Perkembangan-perkembangan hukum adat melalui yurisprudensi akan memberikan
pengetahuan tentang pergeseran dan tumbuhnya hukum adat, melemahnya hukum adat
local dan menguatnya hukum adat yang kemudian menjadi bersifat dan mengikat
secara nasional. Perkembangan hukum adat melalui yurisprudensi dapat dilacak
dalam beberapa hal antara lain:
1. Prinsip Hukum Adat
Hukum adat antara lain bersandarkan pada azas: rukun,
patut, laras, hal ini ditegaskan dalam yurisprudensi Mahkamah Agung-RI
Nomor: 3328/Pdt/1984 tanggal 29 April 1986. Dalam Putusan MA-RI Nomor 2898
K/Pdt/1989 tanggal 19 Nomember 1989, berdasarkan sengketa adat yang dimbul di
Pengadilan Kefamenanu, Nusa Tenggara Timur, Mahkamah Agung menegaskan:
“ Dalam menghadapi kasus gugatan perdata yang
fondamentum petendi dan petitumnya berdasarkan pada pelanggaran hukum adat dan
penegasan sanksi adat; Bila dalam persidangan penggugat dapat membuktikan dalil
gugatannya, maka hakim harus menerapkan hukum adat mengenai pasal tersebut yang
masih berlaku di daerah bersangkutan, setelah mendengar ketua adat setempat“. Kaedah hukum selanjutnya:
“Penyelesaian pelanggaran hukum adat, disamping
melalui gugatan perdata tersebut di atas, dapat pula ditempuh melalui tuntutan
pidana ig pasal 5 (3)b UU No. 1 Drt/1951“.
1. Kedudukan
Menguatnya Keluarga Inti (Gezin)
Golongan masyarakat adat di Indonesia terdiri dari
golongan masyarakat patrilineal, golongan masyarakat matrilineal dan golongan
masyarakat parental (bilateral). Dalam Perkembangannya ternyata semakin kuat
dan diakuinya pergeseran system kekeluargaan dalam masyarakat adat matrilineal
dan masyarakat adat matrilineal ke arah system parental atau bilateral.
Yurisprudensi tanggal 17 Januari 1959b Nomor 320K/ Sip/ 1958 sebagai berikut:
1.
Si istri dapat mewarisi harta pencaharian sang
suami yang meninggal dunia;
- Anak yang belum dewasa dipelihara dan berada dalam pengampuan ibu;
- Karena anak berada dalam pengampuan ibu, maka harta kekayaan anak dikuasai dan diurus oleh ibu.
4.
Kedudukan sama laki dan perempuan.
5.
Menguatnya Perlindungan kepada Perempuan Dalam
Hukum Waris
2. Kedudukan
anak Perempuan Dalam Hukum Waris
Semula menurut hukum adat dalam masyarakat
patrilineal, anak perempuan bukan ahli waris.

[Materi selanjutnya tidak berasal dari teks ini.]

(** * emp-task-mngr-client: a shallow embedding of the client's state logic

    The development follows the sources of the single-page client:
    - [services/api.ts]: the axios client, its two interceptors and the
      [ApiService] class;
    - [contexts/AuthContext.tsx]: the session store ([AuthProvider]);
    - [pages/EmployeePage.tsx] and [pages/TaskPage.tsx]: form validation, the
      event handlers that reconcile the in-memory lists, and the status
      buttons rendered per task.

    JavaScript strings are sequences of UTF-16 code units ([list N]); the
    browser (token storage, location, requests put on the wire) and the React
    state of the component at hand are threaded explicitly through a small
    state-and-exception monad, so that handlers read like their [async]
    originals. *)

From Stdlib Require Import ZArith NArith Ascii String.
From stdpp Require Import base option list.

Local Open Scope N_scope.

(** ** JavaScript strings *)

Abbreviation jsstring := (list N).

(** A source literal, as the code units of its characters. *)
Fixpoint js (s : string) : jsstring :=
  match s with
  | EmptyString => []
  | String a s' => N_of_ascii a :: js s'
  end.

(** A string is truthy when it is not empty. *)
Definition truthy (s : jsstring) : bool :=
  match s with [] => false | _ :: _ => true end.

(** [a || b] on an optional string: [undefined] and [''] are falsy. *)
Definition or_else (a : option jsstring) (b : jsstring) : jsstring :=
  match a with
  | Some s => if truthy s then s else b
  | None => b
  end.

(** The code units of ECMAScript's WhiteSpace and LineTerminator productions:
    what [String.prototype.trim] strips and what [\s] matches. *)
Definition is_white_space (c : N) : bool :=
  (c =? 0x09) || (c =? 0x0a) || (c =? 0x0b) || (c =? 0x0c) || (c =? 0x0d)
  || (c =? 0x20) || (c =? 0xa0) || (c =? 0x1680)
  || ((0x2000 <=? c) && (c <=? 0x200a))
  || (c =? 0x2028) || (c =? 0x2029) || (c =? 0x202f) || (c =? 0x205f)
  || (c =? 0x3000) || (c =? 0xfeff).

Fixpoint trimStart (s : jsstring) : jsstring :=
  match s with
  | [] => []
  | c :: s' => if is_white_space c then trimStart s' else s
  end.
(* ===================================================================== *)
(** ** Listing tasks in fallback mode *)
(* ===================================================================== *)

Lemma get_tasks_fallback (o : io) (w : world) :
  connected w = false ->
  get_tasks o w = (w, Return {| status := 200; body := PArr mock_tasks |}).
Proof.
  intros H. unfold get_tasks. run.
  rewrite state_is_connected. unfold connected in H. rewrite H. reflexivity.
Qed.

(** C1.  While the connection state is not 'connected', the task list
    answers 200 with the same two mock tasks, whatever requests (creates
    included) were served before it and whatever the outside answers
    during the call; the world is left as it was. *)
Theorem list_tasks_fallback_fixed
        (e : env) (w : world) (rs : list (io * request)) (o : io) :
  connected w = false ->
  get_tasks o (serve e rs w)
  = (serve e rs w,
     Return {| status := 200;
               body := PArr
                 [ PObj [("title", pstr "Define TypeScript interfaces (Mock)");
                         ("completed", pbool true)];
                   PObj [("title", pstr "Create React components (Mock)");
                         ("completed", pbool false)] ] |}).
Proof.
  intros H. apply get_tasks_fallback. rewrite serve_connected. exact H.
Qed.

(** Two task creates, then the list, in a process that never connected. *)
Lemma list_tasks_fallback_fixed_witness :
  connected w_idle = false
  /\ snd (get_tasks o_ok
            (serve env_none
                   [(o_ok, PostTasks (body_title "first"));
                    (o_ok, PostTasks (body_title "second"))] w_idle))
     = Return {| status := 200; body := PArr mock_tasks |}.
Proof.
  split; [reflexivity|].
  rewrite (list_tasks_fallback_fixed env_none w_idle
             [(o_ok, PostTasks (body_title "first"));
              (o_ok, PostTasks (body_title "second"))] o_ok eq_refl).
  reflexivity.
Defined.

(* ===================================================================== *)
(** ** Creating a task: validation *)
(* ===================================================================== *)

(** C4.  A task create whose title is absent, empty or white space only
    answers 400 'Title required' and leaves the whole world as it was
    (collections, connection and the trace of driver calls and console
    lines), in every connection state and whatever the driver would have
    answered; a list served next sees what it would have seen before. *)
Theorem blank_title_rejected (o : io) (b : json) (w : world) :
  blank_title (prop "title" b) ->
  post_tasks o b w
  = (w, Return {| status := 400; body := PObj [("error", pstr "Title required")] |})
  /\ forall o', get_tasks o' (fst (post_tasks o b w)) = get_tasks o' w.
Proof.
  intros H.
  assert (E : post_tasks o b w
    = (w, Return {| status := 400; body := PObj [("error", pstr "Title required")] |})).
  { unfold post_tasks. destruct H as [H | [s [H Hs]]]; rewrite H.
    - reflexivity.
    - destruct s as [|c r]; [reflexivity|]. run.
      rewrite (trim_all (c :: r) Hs). reflexivity. }
  split; [exact E|]. intros o'. rewrite E. reflexivity.
Qed.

Namun dalam
perkembangannya diakui oleh yurisprudensi bahwa anak perempuan sebagai ahli
waris almarhum orang tuanya.
3.
Kedudukan Janda dalam Hukum Waris
Perkembangan awal seorang janda bukan ahli waris,
dalam kenyataannya kemudian janda menjadi menderita sepeninggal suaminya,
kemudian timbul praktek pemberian hibah oleh suami kepada istrinya untuk
melindungi dan mempertahankan kehidupan sosial ekonomi sepeninggal suaminya,
praktek demikian semakin lama semakin melembaga. Perkembangan hukum adat berikutnya adalah, janda sebagai ahli waris
bersama-sama dengan anak-anak almarhum suaminya. Selanjutnya janda sebagai ahli
waris yang kedudukannya sama dengan ahli waris anak. Perkembangan selanjutnya
janda sebagai ahli waris kelompok keutamaan, yang menutup ahli waris lainnya.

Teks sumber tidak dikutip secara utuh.